Look for the word "branch" in the entries and copy each line where it appears.

▽

(* ===== verification/Abort.v ===== *)
(** * Code that can abort

    The runtime calls [std::abort] when one of its bounds is exceeded.  A
    computation of [Run S A] threads the state [S] and is [None] once the process
    has aborted; an early [return] is an ordinary branch.  [wp] is its weakest
    precondition, with a parameter that says whether aborting is acceptable. *)

From S2P Require Import Prelude.

Definition Run (S A : Type) : Type := S -> option (A * S).

#[export] Instance Run_ret S : MRet (Run S) := fun _ a s => Some (a, s).
#[export] Instance Run_bind S : MBind (Run S) := fun _ _ k m s =>
  match m s with
  | Some (a, s') => k a s'
  | None => None
  end.

Section Operations.
Context {S : Type}.

(** [std::abort()] *)
Definition abort {A} : Run S A := fun _ => None.
(** Reading a part of the state, changing it, and calling an operation on it. *)
Definition reads {A} (f : S -> A) : Run S A := fun s => Some (f s, s).
Definition change (f : S -> S) : Run S unit := fun s => Some (tt, f s).
Definition call {A} (f : S -> A * S) : Run S A := fun s => Some (f s).
(** [if (c) { ... }] without an else branch. *)
Definition when (c : bool) (m : Run S unit) : Run S unit := if c then m else mret tt.
(** A loop over a list. *)
Fixpoint each {A} (f : A -> Run S unit) (l : list A) : Run S unit :=
  match l with
  | [] => mret tt
  | a :: l => f a ≫= fun _ => each f l
  end.
End Operations.

(** ** Weakest preconditions *)

Section Wp.
Context {S : Type} (aborting : Prop).

Definition wp {A} (m : Run S A) (Q : A -> S -> Prop) (s : S) : Prop :=
  match m s with
  | Some (a, s') => Q a s'
  | None => aborting
  end.

Lemma wp_bind {A B} (m : Run S A) (k : A -> Run S B) Q s :
  wp m (fun a => wp (k a) Q) s -> wp (m ≫= k) Q s.
Proof. unfold wp, mbind, Run_bind. by destruct (m s) as [ [a s']|]. Qed.
Lemma wp_mono {A} (m : Run S A) (Q Q' : A -> S -> Prop) s :
  wp m Q s -> (forall a s', Q a s' -> Q' a s') -> wp m Q' s.
Proof. unfold wp. destruct (m s) as [ [a s']|]; auto. Qed.
Lemma wp_conj {A} (m : Run S A) (Q Q' : A -> S -> Prop) s :
  wp m Q s -> wp m Q' s -> wp m (fun a s' => Q a s' /\ Q' a s') s.
Proof. unfold wp. destruct (m s) as [ [a s']|]; auto. Qed.
Lemma wp_seq {A B} (m : Run S A) (k : A -> Run S B) (R : A -> S -> Prop) Q s :
  wp m R s -> (forall a s', R a s' -> wp (k a) Q s') -> wp (m ≫= k) Q s.
Proof. intros Hm Hk. apply wp_bind. by eapply wp_mono. Qed.
Lemma wp_ret {A} (a : A) (Q : A -> S -> Prop) s : Q a s -> wp (mret a) Q s.
Proof. done. Qed.
Lemma wp_reads {A} (f : S -> A) (Q : A -> S -> Prop) s : Q (f s) s -> wp (reads f) Q s.
Proof. done. Qed.
Lemma wp_change f (Q : unit -> S -> Prop) s : Q tt (f s) -> wp (change f) Q s.
Proof. done. Qed.
Lemma wp_call {A} (f : S -> A * S) (Q : A -> S -> Prop) s : Q (fst (f s)) (snd (f s)) -> wp (call f) Q s.
Proof. unfold wp, call. by destruct (f s). Qed.
Lemma wp_abort {A} (Q : A -> S -> Prop) s : aborting -> wp abort Q s.
Proof. done. Qed.
Lemma wp_if {A} (b : bool) (m m' : Run S A) Q s :
  (b = true -> wp m Q s) -> (b = false -> wp m' Q s) -> wp (if b then m else m') Q s.
Proof. destruct b; auto. Qed.
Lemma wp_when (b : bool) (m : Run S unit) (Q : unit -> S -> Prop) s :
  (b = true -> wp m Q s) -> (b = false -> Q tt s) -> wp (when b m) Q s.
Proof. destruct b; intros H H'; [by apply H|by apply H']. Qed.
Lemma wp_each {A} (f : A -> Run S unit) (l : list A) (I : list A -> S -> Prop) (Q : unit -> S -> Prop) s :
  I l s -> (forall a l' s', I (a :: l') s' -> wp (f a) (fun _ => I l') s') ->
  (forall s', I [] s' -> Q tt s') -> wp (each f l) Q s.
Proof.
  intros HI HS HQ. generalize dependent s. induction l as [|a l IH]; intros s HI; [by apply HQ|].
  cbn [each]. apply wp_bind. eapply wp_mono; [by apply HS|]. intros ? s'. apply IH.
Qed.
End Wp.

(** Whatever may abort may, with aborting excluded, not. *)
Lemma wp_total {S A} (m : Run S A) Q s : wp False m Q s -> exists a s', m s = Some (a, s') /\ Q a s'.
Proof. unfold wp. destruct (m s) as [ [a s']|]; [eauto|done]. Qed.
Lemma wp_partial {S A} (m : Run S A) Q s a s' : wp True m Q s -> m s = Some (a, s') -> Q a s'.
Proof. unfold wp. intros H E. by rewrite E in H. Qed.
Lemma wp_weaken {S A} (P P' : Prop) (m : Run S A) Q s : (P -> P') -> wp P m Q s -> wp P' m Q s.
Proof. unfold wp. destruct (m s) as [ [a s']|]; auto. Qed.

Lemma wp_none {S A} (m : Run S A) s : wp True m (fun _ _ => False) s -> m s = None.
Proof. unfold wp. by destruct (m s) as [ [a s']|]. Qed.

(** One step of symbolic execution. *)
Ltac wp_step :=
  lazymatch goal with
  | |- wp _ (_ ≫= _) _ _ => apply wp_bind
  | |- wp _ (mret _) _ _ => apply wp_ret
  | |- wp _ (reads _) _ _ => apply wp_reads
  | |- wp _ (change _) _ _ => apply wp_change
  | |- wp _ (call _) _ _ => apply wp_call
  | |- wp _ (when _ _) _ _ => apply wp_when; intros ?
  | |- wp _ (if _ then _ else _) _ _ => apply wp_if; intros ?
  | |- wp _ (let '(_, _) := ?p in _) _ _ => destruct p eqn:?
  end.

△

▶ The completed task
    has aborted; an early [return] is an ordinary branch.  [wp] is its weakest
(** [if (c) { ... }] without an else branch. *)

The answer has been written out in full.